(TASK DETAILS) Lines in the listing below may contain the string "CalledProcessError". Say how many do, giving only the number.

(TASK MATERIAL)
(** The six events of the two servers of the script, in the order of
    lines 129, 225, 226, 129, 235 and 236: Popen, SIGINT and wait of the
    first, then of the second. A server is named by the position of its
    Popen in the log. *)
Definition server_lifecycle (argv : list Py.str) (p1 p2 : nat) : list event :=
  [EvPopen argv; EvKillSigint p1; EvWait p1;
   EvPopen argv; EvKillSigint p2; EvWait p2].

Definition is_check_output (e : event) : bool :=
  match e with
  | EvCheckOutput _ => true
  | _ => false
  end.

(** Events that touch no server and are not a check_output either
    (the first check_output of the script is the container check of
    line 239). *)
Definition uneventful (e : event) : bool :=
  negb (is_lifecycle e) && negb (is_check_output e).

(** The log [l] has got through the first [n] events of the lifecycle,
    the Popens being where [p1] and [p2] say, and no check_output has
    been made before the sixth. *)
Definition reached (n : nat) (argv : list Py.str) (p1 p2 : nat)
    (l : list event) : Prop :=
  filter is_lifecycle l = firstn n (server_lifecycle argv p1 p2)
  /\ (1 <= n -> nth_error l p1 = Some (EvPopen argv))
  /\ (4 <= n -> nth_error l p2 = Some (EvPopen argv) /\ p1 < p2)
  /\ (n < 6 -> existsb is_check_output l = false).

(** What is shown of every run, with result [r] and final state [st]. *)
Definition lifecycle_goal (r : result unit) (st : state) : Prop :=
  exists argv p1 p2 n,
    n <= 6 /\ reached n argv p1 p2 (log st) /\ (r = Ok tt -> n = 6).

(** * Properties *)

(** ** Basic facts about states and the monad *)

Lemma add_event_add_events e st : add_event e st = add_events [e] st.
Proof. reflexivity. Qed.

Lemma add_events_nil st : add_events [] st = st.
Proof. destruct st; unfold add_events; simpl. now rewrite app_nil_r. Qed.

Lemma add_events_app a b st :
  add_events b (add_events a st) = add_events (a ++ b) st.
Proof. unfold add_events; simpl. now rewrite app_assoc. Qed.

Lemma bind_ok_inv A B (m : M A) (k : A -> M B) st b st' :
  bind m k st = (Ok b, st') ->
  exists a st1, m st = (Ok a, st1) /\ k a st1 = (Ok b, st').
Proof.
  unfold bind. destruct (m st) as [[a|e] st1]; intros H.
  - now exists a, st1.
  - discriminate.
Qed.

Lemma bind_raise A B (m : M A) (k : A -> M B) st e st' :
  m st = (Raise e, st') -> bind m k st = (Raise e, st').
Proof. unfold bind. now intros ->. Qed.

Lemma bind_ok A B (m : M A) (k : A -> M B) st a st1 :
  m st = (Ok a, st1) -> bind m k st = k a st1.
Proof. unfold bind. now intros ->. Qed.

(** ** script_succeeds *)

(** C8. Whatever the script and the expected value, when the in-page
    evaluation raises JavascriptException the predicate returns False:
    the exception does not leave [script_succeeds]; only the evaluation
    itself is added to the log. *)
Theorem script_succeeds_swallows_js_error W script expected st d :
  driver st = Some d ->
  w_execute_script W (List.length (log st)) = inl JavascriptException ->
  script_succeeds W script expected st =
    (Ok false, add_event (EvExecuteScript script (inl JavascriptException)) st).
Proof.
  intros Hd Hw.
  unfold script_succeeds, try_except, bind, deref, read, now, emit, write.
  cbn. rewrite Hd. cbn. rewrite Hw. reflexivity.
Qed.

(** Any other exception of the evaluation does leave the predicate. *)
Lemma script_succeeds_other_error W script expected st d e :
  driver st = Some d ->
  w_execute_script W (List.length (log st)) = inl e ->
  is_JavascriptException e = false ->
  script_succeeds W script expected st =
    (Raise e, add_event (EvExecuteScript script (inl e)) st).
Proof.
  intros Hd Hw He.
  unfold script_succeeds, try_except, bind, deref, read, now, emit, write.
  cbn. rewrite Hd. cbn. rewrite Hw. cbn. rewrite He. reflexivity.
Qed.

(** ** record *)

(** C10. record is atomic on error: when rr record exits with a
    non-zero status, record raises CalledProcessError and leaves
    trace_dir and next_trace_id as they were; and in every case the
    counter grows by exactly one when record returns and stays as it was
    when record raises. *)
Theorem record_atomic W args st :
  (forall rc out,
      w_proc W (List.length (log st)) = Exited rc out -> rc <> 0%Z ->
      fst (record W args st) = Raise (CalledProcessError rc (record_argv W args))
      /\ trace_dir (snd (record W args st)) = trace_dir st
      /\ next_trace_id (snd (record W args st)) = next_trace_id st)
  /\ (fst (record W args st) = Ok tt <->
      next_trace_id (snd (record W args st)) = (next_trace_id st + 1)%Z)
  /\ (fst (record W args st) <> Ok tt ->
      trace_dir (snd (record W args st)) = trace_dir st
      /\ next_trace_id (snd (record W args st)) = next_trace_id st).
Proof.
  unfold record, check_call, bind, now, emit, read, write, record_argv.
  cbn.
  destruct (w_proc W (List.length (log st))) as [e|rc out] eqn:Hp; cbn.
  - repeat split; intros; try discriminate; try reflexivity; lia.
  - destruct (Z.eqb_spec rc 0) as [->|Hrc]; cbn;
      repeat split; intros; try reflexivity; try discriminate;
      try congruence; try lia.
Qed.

(TASK RESULT) 2